Beginning with the line that holds "eexists. split; [reflexivity|].", please retype each line through the end of the listing below, both ends included, and nothing more.

* _Entries shown_
━━━━━━━━━━━━━━━━━━━━
(* ===== verification/PoolConversion.v ===== *)
(** * Conversions through a pool of workers

    The interface [PoolOps] of [Orchestrator.v] implemented by the two pools of
    [Pool.v] ([NewPool]), the contract [serves] that a client of the interface
    relies on, the proof that both pools meet it when their workers do their job
    ([new_pool_serves]), and the conversion that uses it: what is sent is the whole
    document as the workers count its pages, whatever the probe estimated. *)
From Stdlib Require Import ZArith Lia Bool SpecFloat Ascii String.
From stdpp Require Import base tactics list gmap strings.
From S2P Require Import Prelude GoFloat GoString GoFmt GoTime Types OErrors Config FS Json Qpdf Orchestrator EndToEnd.
From S2P Require Cache Planner Probe Progress Worker Leader Pool Pooled.
From stdpp Require Import list.
Local Open Scope Z_scope.

(** ** The pools behind the interface *)

(** What the processes do: how worker [i] is started and loads the document; what
    a render of a chunk meets, and what it does to the files; and the same for a
    forked leader. *)
Record Backend : Type := mkBackend {
  worker_spawn : nat → Pooled.spawn_calls;
  worker_load : nat → option string * Pool.received;
  worker_ask : Chunk → string → IO (option string * option string * Pool.received);
  leader_spawn : Pooled.spawn_calls;
  leader_load : Leader.outcome;
  leader_ask : Chunk → string → IO Leader.outcome
}.

Section pools.
Context `{FloatFormat} `{GoArch} (json_error : string → string) (b : Backend).

Definition start_of (i : nat) : Pool.start :=
  match Pooled.spawn_error (worker_spawn b i) with
  | Some e => Pool.SSpawnFailed e
  | None => let '(we, r) := worker_load b i in Pool.SLoad we r
  end.

Definition worker_ops (p : Pool.WorkerPool) : PoolOps := mkPoolOps
  (λ c dir, '(cancelled, we, r) ← worker_ask b c (Worker.chunk_path dir c);
            mret (Pool.RenderChunk json_error cancelled we r c dir))
  (Pool.ActualPageCount p) (mret ()).

Definition forked_ops (p : Pool.ForkedWorkerPool) : PoolOps := mkPoolOps
  (λ c dir, o ← leader_ask b c (Worker.chunk_path dir c); mret (Pool.ForkedRenderChunk o c dir))
  (Pool.ForkedActualPageCount p) (mret ()).

(** The two branches of [dispatchPool] that make the pool. *)
Definition NewPool (forked : bool) (format : FormatName) (poolSize : Z) : IO (result error PoolOps) :=
  mret (if forked then
          match (Pool.NewForkedWorkerPool (Pooled.spawn_error (leader_spawn b)) (leader_load b)).1 with
          | Ok p => Ok (forked_ops p)
          | Err e => Err e
          end
        else
          match (Pool.NewWorkerPool json_error (start_of <$> seq 0 (Z.to_nat poolSize))).1 with
          | Ok p => Ok (worker_ops p)
          | Err e => Err e
          end).

(** ** The contract *)

(** A pool that serves a document of [n] pages: it reports [n], and a render
    writes the pages asked for to the chunk's file and nothing else. *)
Record serves (text : Z → Z → string) (n : Z) (p : PoolOps) : Prop := {
  sv_pages : pool_pages p = (n, true);
  sv_render : ∀ c dir w, 1 <= PageStart c <= PageEnd c → PageEnd c < 2 ^ 62 →
    pool_render p c dir w =
      (Ok (Worker.chunk_path dir c),
       (set_files (<[Worker.chunk_path dir c := text (PageStart c) (PageEnd c)]> (files w)) w).2);
  sv_close : ∀ w, pool_close p w = ((), w)
}.

(** The decoded line of a worker that has rendered. *)
Definition says_ok (line : string) : Prop :=
  ∃ m, Unmarshal line = (m, false) ∧ Pool.status_ok (default ∅ m) = true.

(** Workers and leader do what the protocol asks of them. *)
Record works (text : Z → Z → string) (n : Z) : Prop := {
  wk_load : ∀ i, (Pool.start_worker json_error (start_of i)).1 = Ok n;
  wk_ask : ∀ c out w, 1 <= PageStart c <= PageEnd c → PageEnd c < 2 ^ 62 →
    ∃ line, says_ok line ∧ worker_ask b c out w =
      ((None, None, Pool.RLine line), (set_files (<[out := text (PageStart c) (PageEnd c)]> (files w)) w).2);
  wk_spawn : Pooled.spawn_error (leader_spawn b) = None;
  wk_leader : Leader.LoadDocument (leader_load b) = Ok n;
  wk_leader_ask : ∀ c out w, 1 <= PageStart c <= PageEnd c → PageEnd c < 2 ^ 62 →
    ∃ m, Leader.RenderChunk (Leader.OResponse m) c out = Ok out ∧ leader_ask b c out w =
      (Leader.OResponse m, (set_files (<[out := text (PageStart c) (PageEnd c)]> (files w)) w).2)
}.

(** Every worker loaded the document: the pool starts, with the pages of the
    first. *)
Lemma worker_pool_starts starts n :
  starts ≠ [] → Forall (λ s, (Pool.start_worker json_error s).1 = Ok n) starts →
  ∃ p, (Pool.NewWorkerPool json_error starts).1 = Ok p ∧ Pool.ActualPageCount p = (n, true).
Proof.
  intros Hne Hall. unfold Pool.NewWorkerPool.
  assert ((Pool.start_worker json_error <$> starts).*1 = Ok <$> replicate (length starts) n) as ->.
  { clear Hne. induction Hall as [|s ss Hs _ IH]; [done|]. cbn. by rewrite Hs, IH. }
  rewrite (proj2 (Pool.first_error_none _)); [|intros i e Hi; rewrite list_lookup_fmap in Hi; by destruct (_ !! i)].
  eexists. split; [reflexivity|]. unfold Pool.ActualPageCount. cbn. rewrite Pool.successes_all.
  by destruct starts.
Qed.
━━━━━━━━━━━━━━━━━━━━
* _Task answer_
  eexists. split; [reflexivity|]. unfold Pool.ActualPageCount. cbn. rewrite Pool.successes_all.
  by destruct starts.
Qed.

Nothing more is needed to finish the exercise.